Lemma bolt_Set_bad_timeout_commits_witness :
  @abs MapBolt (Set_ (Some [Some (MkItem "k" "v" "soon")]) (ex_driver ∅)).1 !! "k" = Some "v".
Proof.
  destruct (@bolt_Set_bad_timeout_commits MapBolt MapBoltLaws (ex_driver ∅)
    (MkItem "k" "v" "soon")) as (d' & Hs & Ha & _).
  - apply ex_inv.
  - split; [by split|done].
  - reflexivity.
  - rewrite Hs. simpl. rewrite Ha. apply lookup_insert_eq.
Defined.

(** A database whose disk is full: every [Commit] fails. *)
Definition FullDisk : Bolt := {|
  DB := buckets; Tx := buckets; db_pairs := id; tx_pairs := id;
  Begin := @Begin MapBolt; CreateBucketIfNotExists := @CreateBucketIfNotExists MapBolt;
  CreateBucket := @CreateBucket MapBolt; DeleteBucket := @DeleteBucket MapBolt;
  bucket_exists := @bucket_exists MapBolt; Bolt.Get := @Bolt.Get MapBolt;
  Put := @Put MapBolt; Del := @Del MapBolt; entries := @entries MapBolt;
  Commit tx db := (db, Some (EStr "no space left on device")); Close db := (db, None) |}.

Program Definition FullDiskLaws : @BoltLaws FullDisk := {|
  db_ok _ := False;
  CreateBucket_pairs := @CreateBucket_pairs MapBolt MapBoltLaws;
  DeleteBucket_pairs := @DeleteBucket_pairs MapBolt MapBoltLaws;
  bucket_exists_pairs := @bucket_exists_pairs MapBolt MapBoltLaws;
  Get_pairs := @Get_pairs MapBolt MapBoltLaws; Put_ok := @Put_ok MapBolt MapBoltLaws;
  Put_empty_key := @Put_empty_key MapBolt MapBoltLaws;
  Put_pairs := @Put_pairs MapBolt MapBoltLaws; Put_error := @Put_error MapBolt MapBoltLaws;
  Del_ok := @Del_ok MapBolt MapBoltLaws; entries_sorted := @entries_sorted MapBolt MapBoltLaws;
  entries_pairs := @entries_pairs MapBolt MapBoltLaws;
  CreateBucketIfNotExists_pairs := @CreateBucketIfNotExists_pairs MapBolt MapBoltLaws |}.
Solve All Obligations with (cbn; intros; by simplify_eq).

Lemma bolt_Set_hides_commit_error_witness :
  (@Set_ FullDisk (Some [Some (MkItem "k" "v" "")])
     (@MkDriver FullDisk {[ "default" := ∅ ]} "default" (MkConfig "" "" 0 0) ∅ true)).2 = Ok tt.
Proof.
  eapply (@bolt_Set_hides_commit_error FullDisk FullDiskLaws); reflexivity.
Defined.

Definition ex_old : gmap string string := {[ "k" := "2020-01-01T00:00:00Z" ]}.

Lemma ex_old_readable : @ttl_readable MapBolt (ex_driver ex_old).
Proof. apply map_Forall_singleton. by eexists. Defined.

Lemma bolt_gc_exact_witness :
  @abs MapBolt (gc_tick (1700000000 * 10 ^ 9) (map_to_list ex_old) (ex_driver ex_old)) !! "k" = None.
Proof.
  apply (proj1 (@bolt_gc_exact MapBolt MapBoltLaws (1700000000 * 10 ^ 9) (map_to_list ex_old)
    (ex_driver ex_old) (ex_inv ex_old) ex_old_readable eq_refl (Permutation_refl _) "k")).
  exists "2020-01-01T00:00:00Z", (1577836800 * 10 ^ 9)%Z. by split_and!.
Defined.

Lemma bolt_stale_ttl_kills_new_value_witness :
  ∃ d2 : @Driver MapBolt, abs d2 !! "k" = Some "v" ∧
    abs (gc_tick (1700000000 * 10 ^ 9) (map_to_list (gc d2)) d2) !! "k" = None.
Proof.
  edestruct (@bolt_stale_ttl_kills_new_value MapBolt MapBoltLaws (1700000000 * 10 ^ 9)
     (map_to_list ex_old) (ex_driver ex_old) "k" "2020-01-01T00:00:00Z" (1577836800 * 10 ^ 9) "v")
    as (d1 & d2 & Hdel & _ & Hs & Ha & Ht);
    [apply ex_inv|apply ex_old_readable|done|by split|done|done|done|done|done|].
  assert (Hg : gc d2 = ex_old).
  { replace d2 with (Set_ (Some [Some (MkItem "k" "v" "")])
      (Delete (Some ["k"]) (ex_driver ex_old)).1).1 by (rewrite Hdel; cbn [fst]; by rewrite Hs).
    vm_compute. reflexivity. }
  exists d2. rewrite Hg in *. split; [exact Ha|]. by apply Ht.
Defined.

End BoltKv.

================

Write out the listing above, keeping every word exactly.

Lemma bolt_Set_bad_timeout_commits_witness :
  @abs MapBolt (Set_ (Some [Some (MkItem "k" "v" "soon")]) (ex_driver ∅)).1 !! "k" = Some "v".
Proof.
  destruct (@bolt_Set_bad_timeout_commits MapBolt MapBoltLaws (ex_driver ∅)
    (MkItem "k" "v" "soon")) as (d' & Hs & Ha & _).
  - apply ex_inv.
  - split; [by split|done].
  - reflexivity.
  - rewrite Hs. simpl. rewrite Ha. apply lookup_insert_eq.
Defined.

(** A database whose disk is full: every [Commit] fails. *)
Definition FullDisk : Bolt := {|
  DB := buckets; Tx := buckets; db_pairs := id; tx_pairs := id;
  Begin := @Begin MapBolt; CreateBucketIfNotExists := @CreateBucketIfNotExists MapBolt;
  CreateBucket := @CreateBucket MapBolt; DeleteBucket := @DeleteBucket MapBolt;
  bucket_exists := @bucket_exists MapBolt; Bolt.Get := @Bolt.Get MapBolt;
  Put := @Put MapBolt; Del := @Del MapBolt; entries := @entries MapBolt;
  Commit tx db := (db, Some (EStr "no space left on device")); Close db := (db, None) |}.

Program Definition FullDiskLaws : @BoltLaws FullDisk := {|
  db_ok _ := False;
  CreateBucket_pairs := @CreateBucket_pairs MapBolt MapBoltLaws;
  DeleteBucket_pairs := @DeleteBucket_pairs MapBolt MapBoltLaws;
  bucket_exists_pairs := @bucket_exists_pairs MapBolt MapBoltLaws;
  Get_pairs := @Get_pairs MapBolt MapBoltLaws; Put_ok := @Put_ok MapBolt MapBoltLaws;
  Put_empty_key := @Put_empty_key MapBolt MapBoltLaws;
  Put_pairs := @Put_pairs MapBolt MapBoltLaws; Put_error := @Put_error MapBolt MapBoltLaws;
  Del_ok := @Del_ok MapBolt MapBoltLaws; entries_sorted := @entries_sorted MapBolt MapBoltLaws;
  entries_pairs := @entries_pairs MapBolt MapBoltLaws;
  CreateBucketIfNotExists_pairs := @CreateBucketIfNotExists_pairs MapBolt MapBoltLaws |}.
Solve All Obligations with (cbn; intros; by simplify_eq).

Lemma bolt_Set_hides_commit_error_witness :
  (@Set_ FullDisk (Some [Some (MkItem "k" "v" "")])
     (@MkDriver FullDisk {[ "default" := ∅ ]} "default" (MkConfig "" "" 0 0) ∅ true)).2 = Ok tt.
Proof.
  eapply (@bolt_Set_hides_commit_error FullDisk FullDiskLaws); reflexivity.
Defined.

Definition ex_old : gmap string string := {[ "k" := "2020-01-01T00:00:00Z" ]}.

Lemma ex_old_readable : @ttl_readable MapBolt (ex_driver ex_old).
Proof. apply map_Forall_singleton. by eexists. Defined.

Lemma bolt_gc_exact_witness :
  @abs MapBolt (gc_tick (1700000000 * 10 ^ 9) (map_to_list ex_old) (ex_driver ex_old)) !! "k" = None.
Proof.
  apply (proj1 (@bolt_gc_exact MapBolt MapBoltLaws (1700000000 * 10 ^ 9) (map_to_list ex_old)
    (ex_driver ex_old) (ex_inv ex_old) ex_old_readable eq_refl (Permutation_refl _) "k")).
  exists "2020-01-01T00:00:00Z", (1577836800 * 10 ^ 9)%Z. by split_and!.
Defined.

Lemma bolt_stale_ttl_kills_new_value_witness :
  ∃ d2 : @Driver MapBolt, abs d2 !! "k" = Some "v" ∧
    abs (gc_tick (1700000000 * 10 ^ 9) (map_to_list (gc d2)) d2) !! "k" = None.
Proof.
  edestruct (@bolt_stale_ttl_kills_new_value MapBolt MapBoltLaws (1700000000 * 10 ^ 9)
     (map_to_list ex_old) (ex_driver ex_old) "k" "2020-01-01T00:00:00Z" (1577836800 * 10 ^ 9) "v")
    as (d1 & d2 & Hdel & _ & Hs & Ha & Ht);
    [apply ex_inv|apply ex_old_readable|done|by split|done|done|done|done|done|].
  assert (Hg : gc d2 = ex_old).
  { replace d2 with (Set_ (Some [Some (MkItem "k" "v" "")])
      (Delete (Some ["k"]) (ex_driver ex_old)).1).1 by (rewrite Hdel; cbn [fst]; by rewrite Hs).
    vm_compute. reflexivity. }
  exists d2. rewrite Hg in *. split; [exact Ha|]. by apply Ht.
Defined.

End BoltKv.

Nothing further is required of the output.